History
The ASA was formed in 1941 by Christian scientists, who were concerned about the quality of Christian evangelism on the subject of religion and science. It was the idea of Irwin A. Moon, who talked Moody Bible Institute president William H. Houghton into inviting a number of scientists of known orthodox Christian views to Chicago to discuss its formation. Those who attended were F. Alton Everest, Peter W. Stoner, Russell D. Sturgis, John P. VanHaitsma, and Irving A. Cowperthwaite, and the ASA was formed from this meeting.
Everest, a conservative Baptist electrical engineer at Oregon State College in Corvallis was its president for its first decade. Under his leadership the ASA grew from 5 to 220 members. By 1961 its membership had grown to 860.

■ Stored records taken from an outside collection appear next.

(** A right origin at or before a sibling is a sibling. *)
Lemma ro_sibling S a b r : seq_ok S -> a ∈ S -> ro a = Some r -> og a = og b -> prec S r b -> og r = og a.
Proof.
  intros Hok Ha Er Eab Hrb. pose proof (so_nodup S Hok) as Hn. pose proof (ok_ro _ _ _ Hok Ha Er) as Har.
  destruct (og a) as [l|] eqn:El.
  - pose proof (ok_og _ _ _ Hok Ha El) as Hla.
    destruct (so_uncrossed S Hok b r l) as (m & Em & Hm); [done|by eapply prec_trans|done|].
    destruct (so_outer S Hok a Ha r m Er Em) as (l' & El' & Hm'). assert (l' = l) as -> by congruence.
    rewrite Em. f_equal. destruct Hm as [->|Hm]; [done|]. destruct Hm' as [->|Hm']; [done|].
    by destruct (prec_asym S m l).
  - destruct (og r) as [m|] eqn:Em; [|done]. destruct (so_outer S Hok a Ha r m Er Em) as (l' & El' & _). congruence.
Qed.

(** ** Consistency: any two sequences agree on the order of common items *)

Lemma siblings_agree S1 S2 a b : seq_ok S1 -> seq_ok S2 ->
  a ∈ S2 -> b ∈ S2 -> og a = og b -> prec S1 a b -> ~ prec S2 b a.
Proof.
  intros H1 H2. pose proof (so_nodup _ H1) as N1. pose proof (so_nodup _ H2) as N2.
  remember (after S1 a + after S1 b)%nat as n eqn:En. revert a b En.
  induction n as [n IH] using lt_wf_ind. intros a b -> Ha2 Hb2 E Hab Hba.
  destruct (prec_elem _ _ _ Hab) as [Ha1 Hb1].
  destruct (Z.le_ge_cases (Client b) (Client a)) as [Hc|Hc].
  - destruct (so_siblings _ H1 a b Hab E Hc) as (r & Er & [->|Hr]).
    + destruct (prec_asym S2 a b); [done|by apply (ok_ro _ _ _ H2)|done].
    + pose proof (ok_ro _ _ _ H1 Ha1 Er) as Har. pose proof (ok_ro _ _ _ H2 Ha2 Er) as Har2.
      pose proof (ro_sibling _ _ _ _ H1 Ha1 Er E Hr) as Es.
      apply (IH (after S1 r + after S1 b)%nat) with (a := r) (b := b); try done.
      * pose proof (prec_after S1 a r N1 Har). lia.
      * by apply prec_elem in Har2 as [_ ?].
      * congruence.
      * by eapply prec_trans.
  - destruct (so_siblings _ H2 b a Hba) as (r & Er & [->|Hr]); [done|done| |].
    + destruct (prec_asym S1 a b); [done|done|by apply (ok_ro _ _ _ H1)].
    + pose proof (ok_ro _ _ _ H1 Hb1 Er) as Hbr. pose proof (ok_ro _ _ _ H2 Hb2 Er) as Hbr2.
      pose proof (ro_sibling _ _ _ _ H2 Hb2 Er (eq_sym E) Hr) as Es.
      apply (IH (after S1 a + after S1 r)%nat) with (a := a) (b := r); try done.
      * pose proof (prec_after S1 b r N1 Hbr). lia.
      * by apply prec_elem in Hbr2 as [_ ?].
      * congruence.
      * by eapply prec_trans.
Qed.

Lemma order_agrees S1 S2 a b : seq_ok S1 -> seq_ok S2 -> a ∈ S2 -> b ∈ S2 -> prec S1 a b -> prec S2 a b.
Proof.
  intros H1 H2. pose proof (so_nodup _ H1) as N1. pose proof (so_nodup _ H2) as N2.
  assert (Hneg : forall n a b, (length S1 - after S1 a + (length S1 - after S1 b))%nat = n ->
    a ∈ S2 -> b ∈ S2 -> prec S1 a b -> ~ prec S2 b a); last first.
  { intros Ha Hb Hab. destruct (prec_total S2 a b Ha Hb) as [->|[?|?]]; [by destruct (prec_irrefl S1 b)|done|].
    by destruct (Hneg _ a b eq_refl). }
  clear a b. induction n as [n IH] using lt_wf_ind. intros a b <- Ha2 Hb2 Hab Hba.
  destruct (prec_elem _ _ _ Hab) as [Ha1 Hb1].
  assert (Hdec : forall c d, prec S1 c d -> (length S1 - after S1 c < length S1 - after S1 d)%nat).
  { intros c d Hcd. pose proof (prec_after S1 c d N1 Hcd). pose proof (after_lt S1 c (proj1 (prec_elem _ _ _ Hcd))). lia. }
  (* the induction hypothesis as an order-reflection step *)
  assert (Hstep : forall c d, prec S1 c d -> (length S1 - after S1 c + (length S1 - after S1 d) <
      length S1 - after S1 a + (length S1 - after S1 b))%nat -> c ∈ S2 -> d ∈ S2 -> prec S2 c d).
  { intros c d Hcd Hlt Hc Hd. destruct (prec_total S2 c d Hc Hd) as [->|[?|?]]; [by destruct (prec_irrefl S1 d)|done|].
    by destruct (IH _ Hlt c d eq_refl). }
  destruct (og a) as [n|] eqn:Ea.
  - pose proof (ok_og _ _ _ H1 Ha1 Ea) as Hna. pose proof (ok_og _ _ _ H2 Ha2 Ea) as Hna2.
    pose proof (proj1 (prec_elem _ _ _ Hna2)) as Hn2.
    assert (Hnb : prec S2 n b).
    { apply Hstep; [by eapply prec_trans| |done|done]. pose proof (Hdec n a Hna). lia. }
    destruct (so_uncrossed _ H2 a b n Ea Hnb Hba) as (m & Em & Hm).
    pose proof (ok_og _ _ _ H1 Hb1 Em) as Hmb. pose proof (ok_og _ _ _ H2 Hb2 Em) as Hmb2.
    pose proof (proj1 (prec_elem _ _ _ Hmb2)) as Hm2. pose proof (Hdec m b Hmb). pose proof (Hdec n a Hna).
    destruct Hm as [<-|Hm]; [by apply (siblings_agree S1 S2 a b); rewrite ?Ea, ?Em|].
    destruct (prec_total S1 a m Ha1 (proj1 (prec_elem _ _ _ Hmb))) as [->|[Ham|Hma]].
    + by apply (prec_asym S2 m b).
    + assert (prec S2 a m) by (apply Hstep; [done|lia|done|done]). destruct (prec_asym S2 a b); [done| |done]. by eapply prec_trans.
    + destruct (so_uncrossed _ H1 b a m Em Hma Hab) as (n' & En' & Hn'). assert (n' = n) as -> by congruence.
      destruct Hn' as [->|Hn']; [by destruct (prec_irrefl S2 n)|].
      apply (prec_asym S2 n m); [done|done|]. apply Hstep; [done| |done|done]. lia.
  - destruct (og b) as [m|] eqn:Eb; [|by apply (siblings_agree S1 S2 a b); rewrite ?Ea, ?Eb].
    pose proof (ok_og _ _ _ H1 Hb1 Eb) as Hmb. pose proof (ok_og _ _ _ H2 Hb2 Eb) as Hmb2.
    pose proof (proj1 (prec_elem _ _ _ Hmb2)) as Hm2. pose proof (Hdec m b Hmb).
    destruct (prec_total S1 a m Ha1 (proj1 (prec_elem _ _ _ Hmb))) as [->|[Ham|Hma]].
    + by apply (prec_asym S2 m b).
    + assert (prec S2 a m) by (apply Hstep; [done|lia|done|done]). destruct (prec_asym S2 a b); [done| |done]. by eapply prec_trans.
    + destruct (so_uncrossed _ H1 b a m Eb Hma Hab) as (n' & En' & _). congruence.
Qed.

(** Sequences of the same items are equal. *)
Lemma same_items_same_sequence S1 S2 : seq_ok S1 -> seq_ok S2 -> (forall a, a ∈ S1 <-> a ∈ S2) -> S1 = S2.
Proof.
  intros H1 H2 Hel. apply prec_ext; [apply H1|apply H2|done|]. intros a b Hab.
  destruct (prec_elem _ _ _ Hab) as [Ha Hb]. by apply (order_agrees S1 S2); try apply Hel.
Qed.

(** ** Integration keeps the invariant *)

(** What a new item must satisfy where it is integrated.  The last clause says
    that an older item of the same client and origin is not in the scanned
    range. *)
Record insertable S x : Prop := {
  in_fresh : x ∉ S;
  in_origin : forall l, og x = Some l -> l ∈ S;
  in_right : forall r, ro x = Some r -> r ∈ S;
  in_between : forall l r, og x = Some l -> ro x = Some r -> prec S l r;
  in_outer : ro_outer S x;
  in_client : forall d, d ∈ S -> og d = og x -> Client d = Client x -> exists r, ro x = Some r /\ preceq S r d
}.

Lemma splitAfter_spec o S : o ∈ S -> exists p tail, splitAfter o S = (p ++ [o], tail) /\ S = (p ++ [o]) ++ tail.
Proof.
  induction S as [|c S IH]; simpl; [set_solver|]. rewrite elem_of_cons. intros Ho.
  case_decide as Hc; [subst; by exists [], S|]. destruct Ho as [->|Ho]; [done|].
  destruct (IH Ho) as (p & tail & -> & ->). by exists (c :: p), tail.
Qed.

(** The part of the sequence to the left of the scan. *)
Definition up_to (origin : option ID) (pre : list ID) : Prop :=
  match origin with None => pre = [] | Some o => exists p, pre = p ++ [o] end.

Lemma splitOrigin_spec S x : insertable S x ->
  exists pre tail, splitOrigin (og x) S = (pre, tail) /\ S = pre ++ tail /\ up_to (og x) pre.
Proof.
  intros Hi. unfold splitOrigin, up_to. destruct (og x) as [o|] eqn:Eo; [|by exists [], S].
  destruct (splitAfter_spec o S) as (p & tail & -> & ->); [by apply (in_origin _ _ Hi)|]. by exists (p ++ [o]), tail; eauto.
Qed.

Lemma up_to_last pre tail x a : up_to (og x) pre -> NoDup (pre ++ tail) -> og x = Some a -> 
  a ∈ pre /\ (forall c, c ∈ tail -> prec (pre ++ tail) a c) /\ (forall c, c ∈ pre -> preceq (pre ++ tail) c a).
Proof.
  intros Hu Hn Ea. rewrite Ea in Hu. destruct Hu as [p ->]. split_and!; [set_solver| |].
  - intros c Hc. apply prec_here; set_solver.
  - intros c Hc. apply elem_of_app in Hc as [Hc|Hc]; [right|left; set_solver].
    rewrite <- (assoc_L (++)). apply prec_here; set_solver.
Qed.

(** The state of the scan: [done] was passed and [dest] items of it go to the
    left of [x]. *)
Record scan_inv S x (done : list ID) (dest : nat) : Prop := {
  si_inner : forall c, c ∈ done -> og c = og x \/ exists q, og c = Some q /\ q ∈ done;
  si_range : forall c, c ∈ done -> Some c <> ro x;
  si_right : forall d, d ∈ drop dest done -> og d = og x -> Client x < Client d;
  si_left : forall d, d ∈ take dest done -> og d = og x ->
    exists e, e ∈ take dest done /\ preceq S d e /\ og e = og x /\ Client e < Client x;
  si_whole : forall y q, y ∈ drop dest done -> og y = Some q -> q ∉ take dest done
}.

(** Why the scan stopped in front of [c]. *)
Definition stops x (done : list ID) (c : ID) : Prop :=
  Some c = ro x \/
  (og c = og x /\ Client x < Client c /\ ro c = ro x) \/
  (og c <> og x /\ forall q, og c = Some q -> q ∉ done).

Lemma sibling_client S x pre done o rest : seq_ok S -> insertable S x -> S = pre ++ done ++ o :: rest ->
  up_to (og x) pre -> (forall c, c ∈ done -> Some c <> ro x) -> Some o <> ro x -> og o = og x -> Client x <= Client o ->
  Client x < Client o.
Proof.
  intros Hok Hi -> Hu Hr Ho Eo Hc. destruct (decide (Client o = Client x)) as [E|?]; [exfalso|lia].
  pose proof (so_nodup _ Hok) as Hn.
  destruct (in_client _ _ Hi o) as (r & Er & Hro); [set_solver|done|done|].
  assert (Hin : r ∈ pre ++ done).
  { destruct Hro as [->|Hro]; [congruence|]. rewrite (assoc_L (++)) in Hro, Hn. by eapply prec_before. }
  apply elem_of_app in Hin as [Hp|Hd]; [|by destruct (Hr r Hd)].
  unfold up_to in Hu. destruct (og x) as [a|] eqn:Ea; [|by subst; apply not_elem_of_nil in Hp].
  destruct (up_to_last pre (done ++ o :: rest) x a) as (_ & _ & Hle); [by rewrite Ea|done|done|].
  destruct (Hle r Hp) as [->|Hlt].
  - pose proof (in_between _ _ Hi a a Ea Er) as Hb. by apply prec_irrefl in Hb.
  - eapply (prec_asym _ r a); [done|done|]. by apply (in_between _ _ Hi).
Qed.

(** Passing an item without moving the destination. *)
Lemma scan_keep S x pre done o rest dest : seq_ok S -> S = pre ++ done ++ o :: rest -> up_to (og x) pre ->
  scan_inv S x done dest -> (dest <= length done)%nat -> Some o <> ro x ->
  (og o = og x /\ Client x < Client o) \/ (og o <> og x /\ exists q, og o = Some q /\ q ∈ drop dest done) ->
  scan_inv S x (done ++ [o]) dest.
Proof.
  intros Hok -> Hu [A N B E D] Hle Ho Hc. pose proof (so_nodup _ Hok) as Hn.
  assert (Hnd : forall q, q ∈ take dest done -> q ∉ drop dest done).
  { rewrite <- (take_drop dest done) in Hn. intros q H1 H2. apply list.NoDup_app in Hn as (_ & _ & Hn).
    rewrite <- (assoc_L (++)) in Hn. apply list.NoDup_app in Hn as (_ & Hd & _). apply (Hd q H1). set_solver. }
  split; rewrite ?take_app_le, ?drop_app_le by lia.
  - intros c Hin. apply elem_snoc in Hin as [Hin| ->].
    + destruct (A c Hin) as [?|(q & ? & ?)]; [by left|right; exists q; set_solver].
    + destruct Hc as [[? _]|(_ & q & Eq & Hq)]; [by left|]. right. exists q. split; [done|].
      apply elem_of_app. left. rewrite <- (take_drop dest done). set_solver.
  - intros c Hin. apply elem_snoc in Hin as [Hin| ->]; [by apply N|done].
  - intros d Hd Es. apply elem_snoc in Hd as [Hd| ->]; [by apply B|].
    destruct Hc as [[_ ?]|[? _]]; done.
  - done.
  - intros y q Hy Eq. apply elem_snoc in Hy as [Hy| ->]; [by eapply D|].
    destruct Hc as [[Es _]|(_ & q' & Eq' & Hq')].
    + intros Hq. rewrite Eq in Es. destruct (up_to_last pre (done ++ o :: rest) x q) as (Hp & _ & _); [done|done|done|].
      apply list.NoDup_app in Hn as (_ & Hd & _). apply (Hd q Hp).
      apply elem_of_app. left. rewrite <- (take_drop dest done). set_solver.
    + assert (q' = q) as -> by congruence. intros Hq. by apply (Hnd q).
Qed.
(* ===== verification/UpdateCodec.v ===== *)
(** * The update encoders and decoders

    Models the [updateEncoder] / [updateDecoder] interfaces
    ([crdt/interfaces.go]) with their two implementations: V1 writes every
    field to one buffer, V2 to nine columns and the rest buffer
    ([crdt/update_encoder.go], [crdt/update_decoder.go]). A struct is written
    as a sequence of fields, so the contract [UpdateCodec] says that a decoder
    delivers exactly the fields that were written, in order, and then stands
    at whatever follows them in the rest buffer. *)
From S2P Require Import Prelude Lib0 Rle Object Any Text StringColumn StructStore DeleteSet DeleteSetCodec.

(** The JSON text of data values ([crdt/json_ordered.go]). *)
Class JSONText := {
  marshalJSONOrdered : any -> result gostring;
  unmarshalJSONOrdered : gostring -> result any
}.

(** ** The interfaces *)
Class UpdateEncoder (E : Type) `{DSEncoder E} := {
  writeLeftID : ID -> step E unit;
  writeRightID : ID -> step E unit;
  writeClient : Z -> step E unit;
  writeInfo : Z -> step E unit;
  writeStringValue : gostring -> step E unit;
  writeParentInfo : bool -> step E unit;
  writeTypeRef : Z -> step E unit;
  writeLength : Z -> step E unit;
  writeAnyValue : any -> step E unit;
  writeBuffer : list Z -> step E unit;
  writeJSONValue : any -> step E unit;
  writeKey : gostring -> step E unit;
  (** [toBytes], with the value of [encodeError] after it. *)
  toBytes : E -> list Z * option go_error
}.

Class UpdateDecoder (D : Type) `{DSDecoder D} := {
  readLeftID : step D ID;
  readRightID : step D ID;
  readClient : step D Z;
  readInfo : step D Z;
  readString : step D gostring;
  readParentInfo : step D bool;
  readTypeRef : step D Z;
  readLength : step D Z;
  readAnyValue : step D any;
  readBuffer : step D (list Z);
  readJSONValue : step D any;
  readKey : step D gostring;
  RemainingLen : D -> Z
}.

(** A write that cannot fail. *)
Definition put {E} (f : E -> E) : step E unit := fun e => (Ok tt, f e).

(** [writeEncoderRestVarUint]. *)
Definition writeRest {E} `{DSEncoder E} (v : Z) : step E unit := put (fun e => writeRestVarUint e v).

(** ** V1: one buffer *)
Module UV1.
Section V1.
Context `{JSONText}.

Abbreviation E := V1.dsEncoderV1.
Abbreviation D := V1.updateDecoderV1.

(** A write to the rest buffer. *)
Definition on_buf (f : list Z -> list Z) : step E unit := put (fun e => V1.mkEnc (f (V1.rest e))).
Definition varUint (v : Z) : step E unit := on_buf (fun buf => WriteVarUint buf v).

Definition writeID (id : ID) : step E unit := _ <-- varUint (u64 (Client id));;; varUint (u64 (Clock id)).
Definition writeStringV (s : gostring) : step E unit := on_buf (fun buf => WriteString buf s).

(** The bytes of the JSON literals [null], [true] and [false]. *)
Definition json_null : gostring := [110; 117; 108; 108].
Definition json_bool (b : bool) : gostring := if b then [116; 114; 117; 101] else [102; 97; 108; 115; 101].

During the 1940s and 1950s, it served as the main evangelical forum for discussing the merits and drawbacks of evolution, and for evaluating the works of prominent creationists such as George McCready Price and Harry Rimmer. The influence of an inner circle affiliated with Wheaton College led it to reject strict creationism in favor of first progressive creationism and then theistic evolution, encouraging acceptance of evolution among evangelicals. This group was led by Russell L. Mixter (later JASA editor from 1965 to 1968), J Frank Cassel, and in the words of Ronald L. Numbers "did for biology what Kulp was doing for Geology". (Also see the section on coverage of evolution in the ASA's journal, below.)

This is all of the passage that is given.